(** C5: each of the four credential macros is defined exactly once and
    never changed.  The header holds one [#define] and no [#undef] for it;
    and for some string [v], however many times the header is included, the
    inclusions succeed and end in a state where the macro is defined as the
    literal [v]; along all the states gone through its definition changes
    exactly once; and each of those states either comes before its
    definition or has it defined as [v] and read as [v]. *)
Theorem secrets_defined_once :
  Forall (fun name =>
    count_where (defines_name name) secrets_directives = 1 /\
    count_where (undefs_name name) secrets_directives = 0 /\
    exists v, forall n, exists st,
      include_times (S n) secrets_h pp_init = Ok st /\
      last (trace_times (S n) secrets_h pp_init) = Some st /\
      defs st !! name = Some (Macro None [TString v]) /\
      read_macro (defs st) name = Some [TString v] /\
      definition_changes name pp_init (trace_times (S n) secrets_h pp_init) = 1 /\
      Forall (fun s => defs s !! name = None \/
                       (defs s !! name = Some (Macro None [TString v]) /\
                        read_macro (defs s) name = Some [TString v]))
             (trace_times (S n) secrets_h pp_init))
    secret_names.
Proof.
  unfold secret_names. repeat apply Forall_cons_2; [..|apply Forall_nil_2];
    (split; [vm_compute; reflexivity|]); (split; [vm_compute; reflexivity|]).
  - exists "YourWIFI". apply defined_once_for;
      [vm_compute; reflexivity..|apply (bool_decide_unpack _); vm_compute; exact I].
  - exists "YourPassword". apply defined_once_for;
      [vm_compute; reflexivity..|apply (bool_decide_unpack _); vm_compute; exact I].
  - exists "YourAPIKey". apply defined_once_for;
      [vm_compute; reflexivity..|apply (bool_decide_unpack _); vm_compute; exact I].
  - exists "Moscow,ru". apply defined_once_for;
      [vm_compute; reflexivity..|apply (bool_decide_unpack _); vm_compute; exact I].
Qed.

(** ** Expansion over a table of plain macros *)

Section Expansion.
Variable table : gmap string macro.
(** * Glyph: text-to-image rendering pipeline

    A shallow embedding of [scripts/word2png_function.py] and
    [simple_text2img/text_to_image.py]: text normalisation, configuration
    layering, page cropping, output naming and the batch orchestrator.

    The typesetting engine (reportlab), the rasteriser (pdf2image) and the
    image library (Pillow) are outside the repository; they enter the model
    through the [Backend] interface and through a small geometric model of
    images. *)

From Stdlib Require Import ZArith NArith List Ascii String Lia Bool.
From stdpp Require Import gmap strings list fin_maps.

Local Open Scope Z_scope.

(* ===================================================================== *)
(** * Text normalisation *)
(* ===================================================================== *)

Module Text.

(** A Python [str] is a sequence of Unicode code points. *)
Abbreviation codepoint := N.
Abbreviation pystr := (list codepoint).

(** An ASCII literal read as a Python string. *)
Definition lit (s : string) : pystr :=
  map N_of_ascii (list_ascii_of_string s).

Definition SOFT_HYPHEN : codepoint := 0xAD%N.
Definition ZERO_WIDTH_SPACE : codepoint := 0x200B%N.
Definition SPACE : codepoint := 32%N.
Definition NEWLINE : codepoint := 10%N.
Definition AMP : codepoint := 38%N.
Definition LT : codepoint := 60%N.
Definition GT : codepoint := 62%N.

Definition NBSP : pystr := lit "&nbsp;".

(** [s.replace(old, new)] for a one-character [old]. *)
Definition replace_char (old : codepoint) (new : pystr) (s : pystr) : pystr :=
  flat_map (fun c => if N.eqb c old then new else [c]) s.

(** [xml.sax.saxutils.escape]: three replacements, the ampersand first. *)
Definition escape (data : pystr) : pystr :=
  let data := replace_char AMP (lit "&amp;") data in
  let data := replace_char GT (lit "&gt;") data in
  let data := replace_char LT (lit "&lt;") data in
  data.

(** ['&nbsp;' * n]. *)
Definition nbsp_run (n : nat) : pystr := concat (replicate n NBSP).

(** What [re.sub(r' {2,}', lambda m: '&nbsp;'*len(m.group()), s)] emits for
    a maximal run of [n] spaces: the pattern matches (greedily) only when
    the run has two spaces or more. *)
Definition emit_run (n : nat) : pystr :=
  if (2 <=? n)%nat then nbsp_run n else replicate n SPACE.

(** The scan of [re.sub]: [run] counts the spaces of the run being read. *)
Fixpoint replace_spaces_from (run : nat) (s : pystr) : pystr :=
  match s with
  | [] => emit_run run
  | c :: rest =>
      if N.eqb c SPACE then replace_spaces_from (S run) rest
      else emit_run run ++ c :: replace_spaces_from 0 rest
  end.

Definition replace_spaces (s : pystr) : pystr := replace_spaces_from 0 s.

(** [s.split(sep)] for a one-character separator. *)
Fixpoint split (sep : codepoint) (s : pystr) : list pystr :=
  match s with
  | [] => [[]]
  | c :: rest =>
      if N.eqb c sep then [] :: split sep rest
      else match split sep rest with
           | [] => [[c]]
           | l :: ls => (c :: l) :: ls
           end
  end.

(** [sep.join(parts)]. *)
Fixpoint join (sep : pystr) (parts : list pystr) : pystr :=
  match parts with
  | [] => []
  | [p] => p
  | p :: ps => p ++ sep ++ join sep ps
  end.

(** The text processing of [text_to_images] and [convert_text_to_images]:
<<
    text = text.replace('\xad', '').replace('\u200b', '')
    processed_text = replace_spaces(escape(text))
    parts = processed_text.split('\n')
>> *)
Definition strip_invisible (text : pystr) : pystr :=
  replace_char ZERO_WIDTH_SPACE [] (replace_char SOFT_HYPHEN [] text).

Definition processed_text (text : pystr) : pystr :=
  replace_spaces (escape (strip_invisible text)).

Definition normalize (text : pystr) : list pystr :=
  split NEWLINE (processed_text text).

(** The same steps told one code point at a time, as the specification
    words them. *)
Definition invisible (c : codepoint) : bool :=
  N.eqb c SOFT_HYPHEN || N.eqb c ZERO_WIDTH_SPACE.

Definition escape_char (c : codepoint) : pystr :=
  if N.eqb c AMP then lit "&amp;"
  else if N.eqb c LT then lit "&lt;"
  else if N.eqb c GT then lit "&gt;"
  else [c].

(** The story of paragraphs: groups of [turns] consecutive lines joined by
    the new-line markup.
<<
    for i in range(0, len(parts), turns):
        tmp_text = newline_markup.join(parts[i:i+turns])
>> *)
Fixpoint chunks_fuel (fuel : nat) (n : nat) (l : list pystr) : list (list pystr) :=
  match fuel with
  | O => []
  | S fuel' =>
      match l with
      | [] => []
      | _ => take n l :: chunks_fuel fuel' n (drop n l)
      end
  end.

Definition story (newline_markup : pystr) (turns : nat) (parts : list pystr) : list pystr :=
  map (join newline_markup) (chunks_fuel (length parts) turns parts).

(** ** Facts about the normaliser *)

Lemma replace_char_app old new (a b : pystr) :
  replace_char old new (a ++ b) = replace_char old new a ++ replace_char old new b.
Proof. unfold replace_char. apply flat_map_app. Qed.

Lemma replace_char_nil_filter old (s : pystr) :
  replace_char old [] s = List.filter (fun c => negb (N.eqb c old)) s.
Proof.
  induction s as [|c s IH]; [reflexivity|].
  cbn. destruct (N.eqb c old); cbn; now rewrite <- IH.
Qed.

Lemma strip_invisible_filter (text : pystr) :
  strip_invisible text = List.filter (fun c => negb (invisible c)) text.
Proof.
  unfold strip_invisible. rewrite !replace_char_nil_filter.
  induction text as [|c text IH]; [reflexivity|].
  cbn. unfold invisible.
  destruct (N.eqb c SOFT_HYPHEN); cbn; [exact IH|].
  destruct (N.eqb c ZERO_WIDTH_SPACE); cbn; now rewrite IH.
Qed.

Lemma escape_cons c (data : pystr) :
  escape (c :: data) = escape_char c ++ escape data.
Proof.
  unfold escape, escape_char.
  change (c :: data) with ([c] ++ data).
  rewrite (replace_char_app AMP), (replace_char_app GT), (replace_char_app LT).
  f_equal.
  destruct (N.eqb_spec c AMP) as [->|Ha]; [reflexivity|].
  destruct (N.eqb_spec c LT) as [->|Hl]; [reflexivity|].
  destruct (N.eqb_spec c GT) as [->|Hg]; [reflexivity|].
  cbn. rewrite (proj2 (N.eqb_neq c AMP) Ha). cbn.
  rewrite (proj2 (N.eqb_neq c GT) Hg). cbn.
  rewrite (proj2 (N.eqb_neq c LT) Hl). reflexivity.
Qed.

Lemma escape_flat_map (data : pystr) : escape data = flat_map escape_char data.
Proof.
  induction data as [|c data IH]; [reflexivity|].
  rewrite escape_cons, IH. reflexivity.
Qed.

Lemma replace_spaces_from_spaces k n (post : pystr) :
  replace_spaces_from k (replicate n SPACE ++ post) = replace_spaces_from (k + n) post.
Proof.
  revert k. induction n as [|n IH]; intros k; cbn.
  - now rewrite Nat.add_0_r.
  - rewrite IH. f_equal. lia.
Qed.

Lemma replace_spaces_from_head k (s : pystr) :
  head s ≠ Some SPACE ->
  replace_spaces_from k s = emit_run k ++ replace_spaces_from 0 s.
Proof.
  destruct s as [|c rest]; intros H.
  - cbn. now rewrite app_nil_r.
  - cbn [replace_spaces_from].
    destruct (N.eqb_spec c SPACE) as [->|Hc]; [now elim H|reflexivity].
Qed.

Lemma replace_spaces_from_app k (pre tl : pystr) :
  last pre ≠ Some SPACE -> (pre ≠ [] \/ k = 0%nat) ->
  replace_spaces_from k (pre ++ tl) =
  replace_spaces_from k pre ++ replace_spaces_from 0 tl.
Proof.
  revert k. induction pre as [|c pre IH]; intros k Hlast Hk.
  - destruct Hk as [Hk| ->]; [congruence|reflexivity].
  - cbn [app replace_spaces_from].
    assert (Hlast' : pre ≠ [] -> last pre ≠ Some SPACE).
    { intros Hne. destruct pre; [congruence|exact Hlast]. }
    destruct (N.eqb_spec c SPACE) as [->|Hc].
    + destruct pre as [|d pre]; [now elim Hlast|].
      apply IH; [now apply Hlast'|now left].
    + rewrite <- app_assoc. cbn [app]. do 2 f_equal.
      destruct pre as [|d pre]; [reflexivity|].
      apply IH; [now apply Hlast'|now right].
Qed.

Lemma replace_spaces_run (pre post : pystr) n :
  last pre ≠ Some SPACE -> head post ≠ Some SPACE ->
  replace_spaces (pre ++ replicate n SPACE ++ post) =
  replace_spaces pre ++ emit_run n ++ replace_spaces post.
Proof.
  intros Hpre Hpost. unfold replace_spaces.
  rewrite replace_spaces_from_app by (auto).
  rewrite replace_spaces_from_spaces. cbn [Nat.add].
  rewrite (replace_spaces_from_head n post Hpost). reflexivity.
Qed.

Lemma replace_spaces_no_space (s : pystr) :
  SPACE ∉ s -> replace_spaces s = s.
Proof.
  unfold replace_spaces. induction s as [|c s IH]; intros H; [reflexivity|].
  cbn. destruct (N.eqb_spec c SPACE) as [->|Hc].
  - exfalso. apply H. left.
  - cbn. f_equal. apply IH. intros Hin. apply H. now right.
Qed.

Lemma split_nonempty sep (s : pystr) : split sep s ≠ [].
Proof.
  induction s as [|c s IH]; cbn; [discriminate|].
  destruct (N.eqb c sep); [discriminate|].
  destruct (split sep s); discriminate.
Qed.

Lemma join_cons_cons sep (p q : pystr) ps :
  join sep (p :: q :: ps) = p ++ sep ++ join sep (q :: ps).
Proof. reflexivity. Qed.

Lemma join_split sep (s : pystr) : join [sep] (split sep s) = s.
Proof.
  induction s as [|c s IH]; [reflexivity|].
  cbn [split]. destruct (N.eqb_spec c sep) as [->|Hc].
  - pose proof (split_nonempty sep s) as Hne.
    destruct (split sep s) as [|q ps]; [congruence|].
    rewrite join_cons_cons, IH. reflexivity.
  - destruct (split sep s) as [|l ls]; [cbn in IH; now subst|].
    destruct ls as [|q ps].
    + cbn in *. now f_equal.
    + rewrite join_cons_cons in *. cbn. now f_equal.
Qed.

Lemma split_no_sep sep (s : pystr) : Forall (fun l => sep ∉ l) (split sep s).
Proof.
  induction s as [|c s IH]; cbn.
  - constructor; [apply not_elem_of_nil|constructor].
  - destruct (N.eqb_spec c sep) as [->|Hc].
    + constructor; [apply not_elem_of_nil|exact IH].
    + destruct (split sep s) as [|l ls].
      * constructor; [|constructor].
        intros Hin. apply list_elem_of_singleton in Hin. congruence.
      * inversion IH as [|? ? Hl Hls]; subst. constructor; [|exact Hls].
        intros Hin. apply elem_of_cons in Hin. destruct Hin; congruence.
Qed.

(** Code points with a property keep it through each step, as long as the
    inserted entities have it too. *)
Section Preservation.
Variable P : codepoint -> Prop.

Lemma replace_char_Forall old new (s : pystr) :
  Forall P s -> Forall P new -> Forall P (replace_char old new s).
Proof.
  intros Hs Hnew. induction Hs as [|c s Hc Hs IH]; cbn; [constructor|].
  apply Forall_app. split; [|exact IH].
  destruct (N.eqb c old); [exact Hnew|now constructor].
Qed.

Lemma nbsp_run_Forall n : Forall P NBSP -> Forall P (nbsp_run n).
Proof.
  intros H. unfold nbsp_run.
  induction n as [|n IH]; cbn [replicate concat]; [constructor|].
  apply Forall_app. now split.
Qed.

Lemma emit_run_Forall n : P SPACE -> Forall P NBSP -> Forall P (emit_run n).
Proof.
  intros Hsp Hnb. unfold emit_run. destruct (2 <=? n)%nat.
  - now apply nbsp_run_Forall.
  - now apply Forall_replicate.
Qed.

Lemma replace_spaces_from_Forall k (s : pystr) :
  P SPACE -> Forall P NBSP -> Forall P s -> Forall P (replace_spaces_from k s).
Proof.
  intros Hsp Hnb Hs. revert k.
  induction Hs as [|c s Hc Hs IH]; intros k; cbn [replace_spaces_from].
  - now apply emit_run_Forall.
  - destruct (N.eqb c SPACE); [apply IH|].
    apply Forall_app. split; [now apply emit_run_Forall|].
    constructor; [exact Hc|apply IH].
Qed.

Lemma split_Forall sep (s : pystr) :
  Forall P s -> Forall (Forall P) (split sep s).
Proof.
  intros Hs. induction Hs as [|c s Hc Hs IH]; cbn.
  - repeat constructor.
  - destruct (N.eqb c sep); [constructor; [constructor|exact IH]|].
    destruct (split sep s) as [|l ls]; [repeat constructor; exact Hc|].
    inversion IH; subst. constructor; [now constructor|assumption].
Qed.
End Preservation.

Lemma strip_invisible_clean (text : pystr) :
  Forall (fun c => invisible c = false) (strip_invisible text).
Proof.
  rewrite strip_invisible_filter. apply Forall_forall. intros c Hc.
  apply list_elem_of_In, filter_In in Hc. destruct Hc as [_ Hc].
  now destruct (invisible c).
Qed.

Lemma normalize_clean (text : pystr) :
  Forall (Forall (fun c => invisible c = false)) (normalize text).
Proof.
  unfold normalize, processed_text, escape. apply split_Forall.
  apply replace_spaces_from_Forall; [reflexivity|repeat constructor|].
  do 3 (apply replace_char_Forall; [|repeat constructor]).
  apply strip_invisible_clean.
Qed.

## Directions
All lines from the opening of the listing above through the line that contains "and for some" should be given again exactly, and nothing more.

## Answer to this task
(** C5: each of the four credential macros is defined exactly once and
    never changed.  The header holds one [#define] and no [#undef] for it;
    and for some string [v], however many times the header is included, the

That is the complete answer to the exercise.